SC: I have succumbed to pink washing.  I walked and raised thousands of dollars.  I didn’t know where the money was going.  I didn’t know about Charity Navigator.  I had a false sense of accomplishment.

UB: Most of us have been there, walking and running, donning pink tutus at one point or another.  Eventually, we got smart.  We live in a culture of blind trust and slacktivism.  Run/Walk/Shop and pay no attention to where the money trail leads.  We’re a society that loves to feel good about doing good – yet most people have absolutely no idea what the outcome of all their “good” deeds is.

SC: People mustn’t be lulled into complacency by the PINK movement.  It takes away this sense of urgency and people NEED to feel a sense of urgency for the 40,000+ people dying every year.

UB: These organizations have a responsibility to shift their message.  They have a captive audience.  If they would just shift their focus to more research and more honesty regarding progression and death, they could end the PINK FOR PROFIT culture and continue the good they started.  The problem is that we’re all hyper-aware and it’s to the point of that complacency and false safety.
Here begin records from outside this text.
(* ===== verification/Household.v ===== *)
(** The household: protected profiles, guardian relationships and guardian invitations
    ([packages/db/src/child-safety-family.ts], [family-invitation.ts]) under the
    capacity guard of the family plan ([family-billing-guard.ts]).

    Every service is one transaction. The capacity guard takes a lock per tenant and
    resource, the partial unique indexes settle the races it does not cover; both make
    the services atomic here. *)
From S2P Require Import Prelude Billing Entitlements FamilyBilling Tx Access Workspace Outbox FamilyStore.
Open Scope string_scope.
Open Scope list_scope.
Open Scope Z_scope.
Open Scope tam_scope.

Module Household.
Import Workspace FamilyStore.
Export Tx.

(** * State *)

(* src: packages/core/src/child-safety-signal.ts:136-137 AgeBand *)
Inductive AgeBand := Under10 | Age10to12 | Age13to15 | Age16to17.
#[export] Instance AgeBand_dec : EqDecision AgeBand.
Proof. solve_decision. Defined.
#[export] Program Instance AgeBand_enum : JsEnum AgeBand := {|
  js_name b := match b with Under10 => "under_10" | Age10to12 => "age_10_12" | Age13to15 => "age_13_15" | Age16to17 => "age_16_17" end;
  js_values := [Under10; Age10to12; Age13to15; Age16to17] |}.
Solve All Obligations with solve_js_enum.
(* src: packages/core/src/child-safety-signal.ts:162-162 ProtectionStatus *)
Inductive ProtectionStatus := PS_Inactive | PS_Monitoring | PS_Active | PS_Paused.
#[export] Instance ProtectionStatus_dec : EqDecision ProtectionStatus.
Proof. solve_decision. Defined.
#[export] Program Instance ProtectionStatus_enum : JsEnum ProtectionStatus := {|
  js_name b := match b with PS_Inactive => "inactive" | PS_Monitoring => "monitoring" | PS_Active => "active" | PS_Paused => "paused" end;
  js_values := [PS_Inactive; PS_Monitoring; PS_Active; PS_Paused] |}.
Solve All Obligations with solve_js_enum.
(* src: packages/core/src/child-safety-signal.ts:144-144 GuardianRelationshipType *)
Inductive GuardianRelationshipType := RT_Parent | RT_LegalGuardian | RT_TrustedAdult | RT_SafetyProfessional.
#[export] Instance GuardianRelationshipType_dec : EqDecision GuardianRelationshipType.
Proof. solve_decision. Defined.
#[export] Program Instance GuardianRelationshipType_enum : JsEnum GuardianRelationshipType := {|
  js_name b := match b with RT_Parent => "parent" | RT_LegalGuardian => "legal_guardian" | RT_TrustedAdult => "trusted_adult"
                          | RT_SafetyProfessional => "safety_professional" end;
  js_values := [RT_Parent; RT_LegalGuardian; RT_TrustedAdult; RT_SafetyProfessional] |}.
Solve All Obligations with solve_js_enum.
(* src: packages/core/src/child-safety-signal.ts:156-157 GuardianRole *)
Inductive GuardianRole := GR_Primary | GR_Secondary | GR_Emergency | GR_ViewOnly.
#[export] Instance GuardianRole_dec : EqDecision GuardianRole.
Proof. solve_decision. Defined.
#[export] Program Instance GuardianRole_enum : JsEnum GuardianRole := {|
  js_name b := match b with GR_Primary => "primary" | GR_Secondary => "secondary" | GR_Emergency => "emergency" | GR_ViewOnly => "view_only" end;
  js_values := [GR_Primary; GR_Secondary; GR_Emergency; GR_ViewOnly] |}.
Solve All Obligations with solve_js_enum.

(** The relationship columns [status], [authorityLevel] and the profile columns hold raw
    text; the services write the literals of the enumerations. *)
(* src: packages/db/src/child-safety-family.ts:58-63 GuardianRelationshipVM *)
Record guardian := {
  g_id : string; g_tenant : string; g_member : string; g_profile : string; g_type : string; g_level : string; g_role : string;
  g_status : GuardianRelationshipStatus; g_consentStatus : string; g_consentType : option string; g_eligibility : string;
  g_createdAt : Z; g_revokedAt : option Z; g_archivedAt : option Z }.
(* src: packages/db/src/child-safety-family.ts:53-57 ProtectedProfileVM *)
Record prof := {
  p_id : string; p_tenant : string; p_label : option string; p_ageBand : string; p_protection : string; p_language : option string;
  p_archivedAt : option Z }.
Record member := { hm_id : string; hm_tenant : string; hm_user : string; hm_role : Access.Role }.
(* src: packages/db/src/family-invitation.ts:60-64 FamilyInvitationVM *)
Record invitation := {
  fi_id : string; fi_tenant : string; fi_profile : string; fi_invitedBy : string; fi_email : string; fi_familyRole : string; fi_guardianRole : string;
  fi_type : string; fi_status : Workspace.FamilyInvitationStatus; fi_hash : string; fi_expiresAt : Z; fi_acceptedBy : option string;
  fi_acceptedAt : option Z; fi_declinedAt : option Z; fi_revokedAt : option Z }.
(** The columns of a tenant the capacity guard reads. *)
Record plan_row := { pl_tenant : string; pl_plan : string; pl_access : string; pl_deletionState : string }.
Record event := { ev_tenant : string; ev_name : string; ev_actor : string; ev_targetType : string; ev_target : string }.

Record household := {
  guardians : list guardian; profs : list prof; members : list member; invitations : list invitation;
  emails : list (string * string); plans : list plan_row; events : list event; box : Outbox.table }.
Definition set_guardians (l : list guardian) (d : household) : household :=
  {| guardians := l; profs := profs d; members := members d; invitations := invitations d; emails := emails d; plans := plans d;
     events := events d; box := box d |}.
Definition set_profs (l : list prof) (d : household) : household :=
  {| guardians := guardians d; profs := l; members := members d; invitations := invitations d; emails := emails d; plans := plans d;
     events := events d; box := box d |}.
Definition set_members (l : list member) (d : household) : household :=
  {| guardians := guardians d; profs := profs d; members := l; invitations := invitations d; emails := emails d; plans := plans d;
     events := events d; box := box d |}.
Definition set_invitations (l : list invitation) (d : household) : household :=
  {| guardians := guardians d; profs := profs d; members := members d; invitations := l; emails := emails d; plans := plans d;
     events := events d; box := box d |}.
Definition set_events (l : list event) (d : household) : household :=
  {| guardians := guardians d; profs := profs d; members := members d; invitations := invitations d; emails := emails d; plans := plans d;
     events := l; box := box d |}.
Definition set_box (l : Outbox.table) (d : household) : household :=
  {| guardians := guardians d; profs := profs d; members := members d; invitations := invitations d; emails := emails d; plans := plans d;
     events := events d; box := l |}.

#[export] Instance guardian_row : Row guardian := {| row_id := g_id; row_tenant := g_tenant |}.
#[export] Instance prof_row : Row prof := {| row_id := p_id; row_tenant := p_tenant |}.
#[export] Instance member_row : Row member := {| row_id := hm_id; row_tenant := hm_tenant |}.
#[export] Instance invitation_row : Row invitation := {| row_id := fi_id; row_tenant := fi_tenant |}.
We are facing a 50% increase in breast cancer rates by 2030.  If that isn’t motivation to do things differently, we don’t know what is.  People must be called to action, and currently, that’s a movement that’s happening at the grassroots level across the country.  Big breast cancer organizations are NOT on board.  The patients are left doing all the heavy lifting, and there’s something so wrong about that.

Let’s See Each Other

SC: I love that The Underbelly is a place where you get to be whole and seen.
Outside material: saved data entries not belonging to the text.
(* ===== verification/Guardianship.v ===== *)
(** Guardian authority, consent and safe-recipient assessment
    ([packages/db/src/child-safety-consent.ts]): the three record life cycles as
    transactions over the family tables, and the evaluators that decide whether a
    guardian may receive safety information. *)
From S2P Require Import Prelude Access Workspace Disclosure Outbox FamilyStore.
Open Scope string_scope.
Open Scope list_scope.
Open Scope Z_scope.
Open Scope tam_scope.
(** The last part of the evaluation, once the chain is complete. *)
(* src: packages/db/src/child-safety-recipient-authorization.ts:134-145 evaluateRecipientAuthorization *)
Definition authorize_scopes (sg : signal) (input : RecipientAuthorizationInput) (ids : record_ids) (au : option authority)
    (co : option consent) (sa : option assessment) (now : Z) : M RecipientAuthorizationEvaluation :=
  match maxDisclosureScopesForSignal (sg_severity sg) (sg_type sg) with
  | Throw _ => throw (OtherError "TypeError")
  | Ret maxScopes =>
      let requested := as_scopes (ri_scopes input) in
      let narrowed := negb (length requested =? 0)%nat in
      if narrowed && negb (scopesWithin requested maxScopes) then mret (deny CodeConsentScopeInsufficient ids now)
      else
        mret {| ev_authorized := true; ev_status := DecisionAuthorized; ev_reason := CodeCompleteAuthorizationChain;
                ev_scopes := if narrowed then requested else maxScopes; ev_ids := ids; ev_at := now;
                ev_validUntil := minDate [obind au (fun a => a_validUntil (au_state a)); obind co (fun c => c_validUntil (co_state c));
                                          obind sa (fun s => s_validUntil (as_state s)); ri_validUntil input] |}
  end.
UB: That’s our goal.  We want everyone to feel seen, heard, connected, less isolated, less alone.  We always say we’re prepared to be in the mud together!

Call to Action

SC: How can people help your project?

UB: There are so many helpful things you can do!  Primarily, sharing our work is the biggest help because the more eyes there are on these honest stories, the more truth there is about breast cancer that exists in the interwebs.  If we help one person feel more understood, we’ve done our job.  The world is a little less dark this way.

  • Got something to say?  Share it with us!  We are always looking for more stories to share.
  • Want to help us financially?  We have a PayPal donation button on our website.

SC: This is such an important thing you are doing, and I’m so happy to connect with you.

UB: Thanks for talking to us and sharing this important message.  We’re all impacted by breast cancer in our lifetime.  This matters.